■ **Exercise description**
Pull each line containing "mkPayload" out of the listing below.
-------- Data shown --------
Lemma SFcompare_self x y c :
  SFcompare x y = Some c -> SFcompare x x = Some Eq /\ SFcompare y y = Some Eq.
Proof.
  destruct x as [sx|sx| |sx mx ex], y as [sy|sy| |sy my ey]; simpl;
    try discriminate; intros _;
    repeat match goal with s : bool |- _ => destruct s end; simpl;
    rewrite ?Z.compare_refl;
    repeat match goal with
           | |- context [Pos.compare_cont Eq ?a ?a] =>
               change (Pos.compare_cont Eq a a) with (Pos.compare a a);
               rewrite (Pos.compare_refl a)
           end; split; reflexivity.
Qed.

Lemma is_num_compare a : is_num a <-> SFcompare (Prim2SF a) (Prim2SF a) = Some Eq.
Proof.
  unfold is_num. rewrite FloatAxioms.eqb_spec. unfold SFeqb.
  destruct (SFcompare (Prim2SF a) (Prim2SF a)) as [c|] eqn:E.
  - apply SFcompare_refl in E. subst. tauto.
  - split; discriminate.
Qed.

Lemma compare_total a b :
  is_num a -> is_num b -> exists c, SFcompare (Prim2SF a) (Prim2SF b) = Some c.
Proof.
  intros Ha Hb. apply is_num_compare in Ha, Hb. revert Ha Hb.
  destruct (Prim2SF a) as [sx|sx| |sx mx ex], (Prim2SF b) as [sy|sy| |sy my ey];
    simpl; try discriminate; eauto.
Qed.

Lemma leb_num a b : (a <=? b) = true -> is_num a /\ is_num b.
Proof.
  rewrite FloatAxioms.leb_spec. unfold SFleb.
  destruct (SFcompare (Prim2SF a) (Prim2SF b)) as [c|] eqn:E; [|discriminate].
  intros _. destruct (SFcompare_self _ _ _ E) as [Ha Hb].
  split; apply is_num_compare; assumption.
Qed.

Lemma ltb_num a b : (a <? b) = true -> is_num a /\ is_num b.
Proof.
  rewrite FloatAxioms.ltb_spec. unfold SFltb.
  destruct (SFcompare (Prim2SF a) (Prim2SF b)) as [c|] eqn:E; [|discriminate].
  intros _. destruct (SFcompare_self _ _ _ E) as [Ha Hb].
  split; apply is_num_compare; assumption.
Qed.

Lemma ltb_leb a b : (a <? b) = true -> (a <=? b) = true.
Proof.
  rewrite FloatAxioms.ltb_spec, FloatAxioms.leb_spec. unfold SFltb, SFleb.
  destruct (SFcompare _ _) as [[]|]; congruence.
Qed.
(** C3, as the code has it.  Whatever order the node map is iterated
    in, [APIGetTree] builds its tree from exactly one node per folder
    row and per script row besides the root, creating no node for a path
    that has no row, and the encoder always yields a tree; each script's
    node is appended, once, to the
    children of the node registered at its parent path and, when no node
    is registered there, to the children of the root; no children list
    holds a node twice.  With folders [/a] and [/a/b] and scripts
    [/a/b/c.sh] and [/x.sh] the root has the children [a] (holding [b],
    holding [c.sh]) and [x.sh], in either order. *)
Theorem APIGetTree_placement (s : Server) (r : Request) (w : World) (order : list string) :
  let nodeMap := (buildNodes (db w)).2 in
  let h := treeHeap (db w) order in
  (map_to_list nodeMap).*1 ≡ₚ order ->
  APIGetTree s order r w = (TreeOK (encodeTree (S (length h)) h root), w)
  /\ (exists tree, (APIGetTree s order r w).1 = TreeOK (Some tree))
  /\ map (fun n => withChildren n []) h
     = rootNode :: map folderNode (ListFolders (db w)) ++ map scriptNode (ListScripts (db w))
  /\ (forall p np,
        h !! p = Some np ->
        NoDup (TreeNode.Children np)
        /\ forall a, a ∈ TreeNode.Children np ->
             exists k, nodeMap !! k = Some a /\ k <> "/" /\ attachTarget nodeMap k = p)
  /\ (forall sc,
        sc ∈ scripts (db w) -> Script.Path sc <> "/" ->
        exists a n,
          nodeMap !! Script.Path sc = Some a
          /\ h !! a = Some n
          /\ TreeNode.Type_ n = "script"
          /\ TreeNode.Path n = Script.Path sc
          /\ (exists np, h !! attachTarget nodeMap (Script.Path sc) = Some np
                         /\ a ∈ TreeNode.Children np)
          /\ (forall p np, h !! p = Some np -> a ∈ TreeNode.Children np ->
                           p = attachTarget nodeMap (Script.Path sc)))
  /\ (db w = treeDB ->
      (APIGetTree s order r w).1 = TreeOK (Some (rootOf [branch_a; leaf_x]))
      \/ (APIGetTree s order r w).1 = TreeOK (Some (rootOf [leaf_x; branch_a]))).
Proof.
  intros nodeMap h Hperm.
  split; [done|].
  split.
  { destruct (encodeTree_total (db w) order) as [tree Htree].
    exists tree.
    change (APIGetTree s order r w) with (TreeOK (encodeTree (S (length h)) h root), w).
    subst h. cbn [fst]. by rewrite Htree. }
  destruct (treeHeap_placement (db w) order Hperm) as (Hnodes & Hchildren & Hscripts).
  split; [done|]. split; [done|]. split; [done|].
  intros Hdb.
  assert (Hrun : APIGetTree s order r w = (TreeOK (encodeTree (S (length h)) h root), w))
    by done.
  rewrite Hrun. cbn [fst]. subst nodeMap h. rewrite Hdb in *.
  destruct (treeDB_shape order Hperm) as [-> | ->]; [by left | by right].
Qed.
(** X9: what is shown for a typed word is what the engine holds.  Whenever
    the bare content of a label is a non-empty run of letters and digits,
    the overlay displays exactly that bare content. *)
Theorem display_is_bare_for_typed :
  forall p,
    Label.bare (label p) <> ""%string ->
    all_alnum (Label.bare (label p)) = true ->
    getDisplayLabel p = Label.bare (label p).
Proof.
  intros [t s ts] Hne Hal. unfold getDisplayLabel. simpl in *.
  unfold Label.bare in *.
  destruct (strip_key_prefix_cases s) as [E|[k [e [y [rest [-> [Hk [He [Hy E]]]]]]]]].
  - rewrite E in *. f_equal.
    destruct s as [|c s']; [reflexivity|].
    unfold Label.strip_tag.
    destruct (Ascii.eqb c "@") eqn:Ec; [|reflexivity].
    apply Ascii.eqb_eq in Ec. subst c. exfalso.
    destruct s' as [|d s'']; simpl in Hal; discriminate Hal.
  - rewrite E. f_equal. unfold Label.strip_tag. simpl (Ascii.eqb "@" "@"). cbv iota.
    destruct (eq_ci_plain _ _ _ Hk) as [-> | ->];
      destruct (eq_ci_plain _ _ _ He) as [-> | ->];
      destruct (eq_ci_plain _ _ _ Hy) as [-> | ->]; reflexivity.
Qed.

Lemma display_is_bare_for_typed_witness :
  getDisplayLabel (ev key "@KEY[abc]" 3) = Label.bare "@KEY[abc]".
Proof.
  assert (Hne : Label.bare (label (ev key "@KEY[abc]" 3)) <> ""%string)
    by discriminate.
  exact (display_is_bare_for_typed (ev key "@KEY[abc]" 3) Hne eq_refl).
Defined.

(** ** Runs of events *)

(** A key event whose bare content is the one letter or digit [c]. *)
Definition text_key (c : ascii) (p : Env * InputEventPayload) : Prop :=
  event_type (snd p) = key
  /\ Label.bare (label (snd p)) = String c ""
  /\ Label.alnum c = true.

(** The timestamp of the last event of a run, [t] for the empty run. *)
Definition last_timestamp (evs : list (Env * InputEventPayload)) (t : Z) : Z :=
  fold_left (fun _ p => timestamp (snd p)) evs t.

(** The row of a typed word [w]. *)
Definition word_row (i : Q) (w : string) (t : Z) : LogItem :=
  mkLogItem i (mkPayload key ("@Key[" ++ w ++ "]") t) 1 (Some true).

Lemma typing_more cs evs :
  Forall2 text_key cs evs ->
  forall older i w t,
    (2 <= String.length w)%nat ->
    feed evs (older ++ [word_row i w t])
    = Some (older ++ [word_row i (w ++ string_of_list_ascii cs)
                               (last_timestamp evs t)]).
Proof.
  induction 1 as [|c [env e] cs evs [Hk [Hb Ha]] _ IH]; intros older i w t Hw.
  - simpl. do 3 f_equal. unfold word_row. do 3 f_equal.
    induction w as [|d w IHw]; simpl; [reflexivity|]. f_equal.
    destruct w as [|d' w]; [simpl in Hw; lia|].
    clear IHw Hw. induction (String d' w) as [|x s IHs]; simpl; congruence.
  - simpl in Hk, Hb. cbn [feed].
    rewrite (continuation_step env e _ (word_row i w t));
      [ | apply last_log_snoc | reflexivity | reflexivity | exact Hk
        | | rewrite Hb; exact Ha ].
    + rewrite removelast_last. cbn [word_row id payload label].
      rewrite bare_key_wrapped, Hb.
      rewrite (string_app_assoc w (String c "") "]").
      change (mkLogItem i (mkPayload key ("@Key[" ++ (w ++ String c "") ++ "]")
                                     (timestamp e)) 1 (Some true))
        with (word_row i (w ++ String c "") (timestamp e)).
      rewrite IH.
      * simpl string_of_list_ascii. rewrite <- string_app_assoc. reflexivity.
      * clear -Hw. induction w as [|d w IHw]; simpl in *; [lia|].
        destruct w; simpl in *; lia.
    + intros E. cbn [word_row payload label] in E.
      apply (f_equal Label.bare) in E. rewrite bare_key_wrapped, Hb in E.
      subst w. simpl in Hw. lia.
Qed.

(** X10: typing a word.  On a log whose last row does not absorb the first
    of them, two or more key events whose bare contents are single letters
    or digits (the first two with different full labels) add exactly one
    row: it shows the characters in the order typed, is marked as a typing
    sequence, has repeat count 1, the id given to the first key and the
    timestamp of the last. *)
Theorem typing_word :
  forall c1 p1 c2 p2 cs evs l,
    text_key c1 p1 -> text_key c2 p2 ->
    Forall2 text_key cs evs ->
    label (snd p1) <> label (snd p2) ->
    merges_into_last (snd p1) l = false ->
    exists row,
      feed (p1 :: p2 :: evs) l = Some (skipn (List.length l - 19) l ++ [row])
      /\ getDisplayLabel (payload row)
         = String c1 (String c2 (string_of_list_ascii cs))
      /\ isTypingSequence row = Some true
      /\ count row = 1
      /\ id row = fresh_id (fst p1)
      /\ timestamp (payload row) = last_timestamp evs (timestamp (snd p2)).
Proof.
  intros c1 [envA e1] c2 [envB e2] cs evs l [K1 [B1 A1]] [K2 [B2 A2]] Hrest Hne Hm.
  simpl in *.
  exists (word_row (fresh_id envA) (String c1 (String c2 (string_of_list_ascii cs)))
            (last_timestamp evs (timestamp e2))).
  split.
  - assert (Hd : dedups e1 = false) by (unfold dedups; now rewrite K1).
    cbn [feed].
    rewrite (updater_new_entry envA e1 l Hm Hd), keep_last_20_snoc.
    unfold appended_item. rewrite K1. cbn [EventType_eqb].
    rewrite (continuation_step envB e2 _ (new_key_item envA e1));
      [ | apply last_log_snoc | exact K1
        | unfold new_key_item; cbn [isTypingSequence]; now rewrite B1; simpl; rewrite A1
        | exact K2 | simpl; congruence | rewrite B2; exact A2 ].
    rewrite removelast_last. cbn [new_key_item id payload label].
    rewrite B1, B2.
    change (mkLogItem (fresh_id envA)
              (mkPayload key ("@Key[" ++ String c1 "" ++ String c2 "" ++ "]")
                         (timestamp e2)) 1 (Some true))
      with (word_row (fresh_id envA) (String c1 (String c2 "")) (timestamp e2)).
    rewrite (typing_more cs evs Hrest); [reflexivity|simpl; lia].
  - unfold word_row, getDisplayLabel. cbn [payload label id count isTypingSequence timestamp].
    repeat split.
    change (Label.strip_tag ("@Key[" ++ String c1 (String c2 (string_of_list_ascii cs)) ++ "]"))
      with (String c1 (String c2 (string_of_list_ascii cs)) ++ "]")%string.
    apply strip_close_snoc.
Qed.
--------
■ **Solution below**
  mkLogItem i (mkPayload key ("@Key[" ++ w ++ "]") t) 1 (Some true).
      change (mkLogItem i (mkPayload key ("@Key[" ++ (w ++ String c "") ++ "]")
              (mkPayload key ("@Key[" ++ String c1 "" ++ String c2 "" ++ "]")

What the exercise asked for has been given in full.